» **WHAT IS EXPECTED**
Some lines hold the string "unfold". Copy all of them from the material that follows.

» **RECORDED INFORMATION**
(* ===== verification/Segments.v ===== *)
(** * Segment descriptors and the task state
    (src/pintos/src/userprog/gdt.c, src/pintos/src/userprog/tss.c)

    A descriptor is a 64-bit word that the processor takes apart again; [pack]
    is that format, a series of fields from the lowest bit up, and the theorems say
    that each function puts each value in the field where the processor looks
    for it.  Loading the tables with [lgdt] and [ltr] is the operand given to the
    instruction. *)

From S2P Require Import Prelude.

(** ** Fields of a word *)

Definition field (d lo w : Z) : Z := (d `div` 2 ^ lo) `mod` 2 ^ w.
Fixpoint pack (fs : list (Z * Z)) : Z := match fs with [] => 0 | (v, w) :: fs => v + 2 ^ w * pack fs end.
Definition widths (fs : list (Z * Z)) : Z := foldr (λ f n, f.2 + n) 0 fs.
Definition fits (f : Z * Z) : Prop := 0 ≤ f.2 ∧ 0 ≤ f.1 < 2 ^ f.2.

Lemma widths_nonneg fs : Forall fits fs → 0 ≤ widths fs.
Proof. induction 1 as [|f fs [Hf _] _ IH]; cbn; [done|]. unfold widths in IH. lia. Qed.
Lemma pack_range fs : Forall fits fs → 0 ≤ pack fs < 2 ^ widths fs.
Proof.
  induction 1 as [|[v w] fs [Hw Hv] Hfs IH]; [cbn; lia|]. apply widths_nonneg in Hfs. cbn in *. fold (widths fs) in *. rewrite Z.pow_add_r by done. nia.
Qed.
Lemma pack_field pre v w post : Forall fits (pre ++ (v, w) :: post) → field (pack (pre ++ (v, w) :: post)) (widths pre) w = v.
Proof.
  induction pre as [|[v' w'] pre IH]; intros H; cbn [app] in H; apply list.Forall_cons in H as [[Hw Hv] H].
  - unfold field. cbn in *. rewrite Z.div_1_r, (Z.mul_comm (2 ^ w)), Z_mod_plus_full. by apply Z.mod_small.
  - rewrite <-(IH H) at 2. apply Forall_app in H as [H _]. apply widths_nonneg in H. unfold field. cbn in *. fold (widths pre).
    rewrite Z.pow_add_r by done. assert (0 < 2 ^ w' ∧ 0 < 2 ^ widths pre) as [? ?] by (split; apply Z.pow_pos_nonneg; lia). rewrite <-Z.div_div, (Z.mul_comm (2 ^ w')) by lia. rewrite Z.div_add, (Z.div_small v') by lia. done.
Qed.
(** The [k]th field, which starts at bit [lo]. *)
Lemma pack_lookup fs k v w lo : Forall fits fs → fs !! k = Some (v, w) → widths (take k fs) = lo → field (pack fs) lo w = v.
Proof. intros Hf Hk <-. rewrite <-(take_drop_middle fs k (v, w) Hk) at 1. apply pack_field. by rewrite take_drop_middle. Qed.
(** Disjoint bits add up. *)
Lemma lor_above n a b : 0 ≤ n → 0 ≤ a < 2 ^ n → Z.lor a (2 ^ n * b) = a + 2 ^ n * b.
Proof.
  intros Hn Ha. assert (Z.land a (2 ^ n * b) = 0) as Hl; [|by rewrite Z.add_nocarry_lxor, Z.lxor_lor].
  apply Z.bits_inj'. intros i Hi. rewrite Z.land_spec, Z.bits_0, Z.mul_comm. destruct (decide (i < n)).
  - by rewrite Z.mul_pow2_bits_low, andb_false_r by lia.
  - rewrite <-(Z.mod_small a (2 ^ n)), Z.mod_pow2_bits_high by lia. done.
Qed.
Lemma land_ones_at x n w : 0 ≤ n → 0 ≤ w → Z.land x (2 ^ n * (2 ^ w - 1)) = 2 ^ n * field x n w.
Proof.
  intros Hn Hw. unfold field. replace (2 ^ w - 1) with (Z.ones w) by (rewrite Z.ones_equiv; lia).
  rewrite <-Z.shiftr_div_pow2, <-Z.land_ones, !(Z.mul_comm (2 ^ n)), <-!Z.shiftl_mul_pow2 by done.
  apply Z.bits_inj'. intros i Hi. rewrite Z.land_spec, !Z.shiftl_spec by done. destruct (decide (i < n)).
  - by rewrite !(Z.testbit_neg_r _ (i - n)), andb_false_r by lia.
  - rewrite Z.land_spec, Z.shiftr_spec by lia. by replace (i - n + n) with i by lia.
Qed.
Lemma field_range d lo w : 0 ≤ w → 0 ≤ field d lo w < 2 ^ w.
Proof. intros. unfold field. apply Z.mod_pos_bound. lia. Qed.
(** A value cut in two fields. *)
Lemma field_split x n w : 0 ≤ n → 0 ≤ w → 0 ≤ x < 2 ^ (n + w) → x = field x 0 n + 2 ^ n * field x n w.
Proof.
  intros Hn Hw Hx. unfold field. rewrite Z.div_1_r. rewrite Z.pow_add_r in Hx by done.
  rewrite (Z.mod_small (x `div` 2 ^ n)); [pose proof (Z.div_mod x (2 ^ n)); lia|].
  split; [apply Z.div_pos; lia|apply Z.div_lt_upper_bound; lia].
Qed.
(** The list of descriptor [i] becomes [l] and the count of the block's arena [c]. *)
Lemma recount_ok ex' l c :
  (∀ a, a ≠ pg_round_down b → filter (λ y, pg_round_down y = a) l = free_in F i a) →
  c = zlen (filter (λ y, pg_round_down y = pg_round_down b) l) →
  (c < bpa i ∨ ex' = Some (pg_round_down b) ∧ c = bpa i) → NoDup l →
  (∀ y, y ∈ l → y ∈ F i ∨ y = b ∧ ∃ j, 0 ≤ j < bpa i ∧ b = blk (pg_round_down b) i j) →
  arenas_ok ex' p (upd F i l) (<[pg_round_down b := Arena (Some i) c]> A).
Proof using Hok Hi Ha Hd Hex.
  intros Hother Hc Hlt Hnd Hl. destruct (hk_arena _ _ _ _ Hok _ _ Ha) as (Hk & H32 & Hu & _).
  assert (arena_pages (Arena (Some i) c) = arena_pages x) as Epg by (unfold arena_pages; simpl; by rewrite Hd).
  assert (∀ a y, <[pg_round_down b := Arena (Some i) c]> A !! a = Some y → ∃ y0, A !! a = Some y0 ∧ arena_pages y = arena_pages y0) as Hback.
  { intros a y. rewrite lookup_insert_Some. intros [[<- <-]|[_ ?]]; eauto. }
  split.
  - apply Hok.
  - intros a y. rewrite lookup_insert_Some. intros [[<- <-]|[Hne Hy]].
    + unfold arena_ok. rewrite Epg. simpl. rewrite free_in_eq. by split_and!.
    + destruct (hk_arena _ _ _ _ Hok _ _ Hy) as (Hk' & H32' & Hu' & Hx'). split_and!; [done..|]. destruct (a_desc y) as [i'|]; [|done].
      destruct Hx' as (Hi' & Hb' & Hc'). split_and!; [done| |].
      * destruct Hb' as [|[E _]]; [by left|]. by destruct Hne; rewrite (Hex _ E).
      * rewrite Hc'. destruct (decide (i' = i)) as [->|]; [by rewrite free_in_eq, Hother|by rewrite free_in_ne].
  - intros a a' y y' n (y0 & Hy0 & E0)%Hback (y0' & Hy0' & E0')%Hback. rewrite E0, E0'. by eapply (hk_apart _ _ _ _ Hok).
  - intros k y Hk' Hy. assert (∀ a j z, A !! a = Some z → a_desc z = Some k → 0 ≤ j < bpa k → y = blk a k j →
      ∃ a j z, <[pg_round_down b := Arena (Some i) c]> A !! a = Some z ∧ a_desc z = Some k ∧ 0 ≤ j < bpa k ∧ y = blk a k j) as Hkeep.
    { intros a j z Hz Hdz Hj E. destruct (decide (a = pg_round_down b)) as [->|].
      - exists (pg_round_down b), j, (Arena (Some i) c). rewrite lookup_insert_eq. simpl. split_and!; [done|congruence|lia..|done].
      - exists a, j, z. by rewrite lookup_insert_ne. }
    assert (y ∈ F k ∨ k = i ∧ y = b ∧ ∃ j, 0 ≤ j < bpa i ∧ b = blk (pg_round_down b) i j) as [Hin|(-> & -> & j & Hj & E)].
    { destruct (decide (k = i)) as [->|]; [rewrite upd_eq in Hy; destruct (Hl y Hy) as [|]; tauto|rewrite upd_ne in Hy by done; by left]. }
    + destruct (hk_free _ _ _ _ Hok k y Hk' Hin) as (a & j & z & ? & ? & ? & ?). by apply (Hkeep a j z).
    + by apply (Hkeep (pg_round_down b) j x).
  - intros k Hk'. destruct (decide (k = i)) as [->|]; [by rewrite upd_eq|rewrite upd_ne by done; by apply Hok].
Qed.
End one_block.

» **ANSWER BOX**
Proof. induction 1 as [|f fs [Hf _] _ IH]; cbn; [done|]. unfold widths in IH. lia. Qed.
  - unfold field. cbn in *. rewrite Z.div_1_r, (Z.mul_comm (2 ^ w)), Z_mod_plus_full. by apply Z.mod_small.
  - rewrite <-(IH H) at 2. apply Forall_app in H as [H _]. apply widths_nonneg in H. unfold field. cbn in *. fold (widths pre).
  intros Hn Hw. unfold field. replace (2 ^ w - 1) with (Z.ones w) by (rewrite Z.ones_equiv; lia).
Proof. intros. unfold field. apply Z.mod_pos_bound. lia. Qed.
  intros Hn Hw Hx. unfold field. rewrite Z.div_1_r. rewrite Z.pow_add_r in Hx by done.
  assert (arena_pages (Arena (Some i) c) = arena_pages x) as Epg by (unfold arena_pages; simpl; by rewrite Hd).
    + unfold arena_ok. rewrite Epg. simpl. rewrite free_in_eq. by split_and!.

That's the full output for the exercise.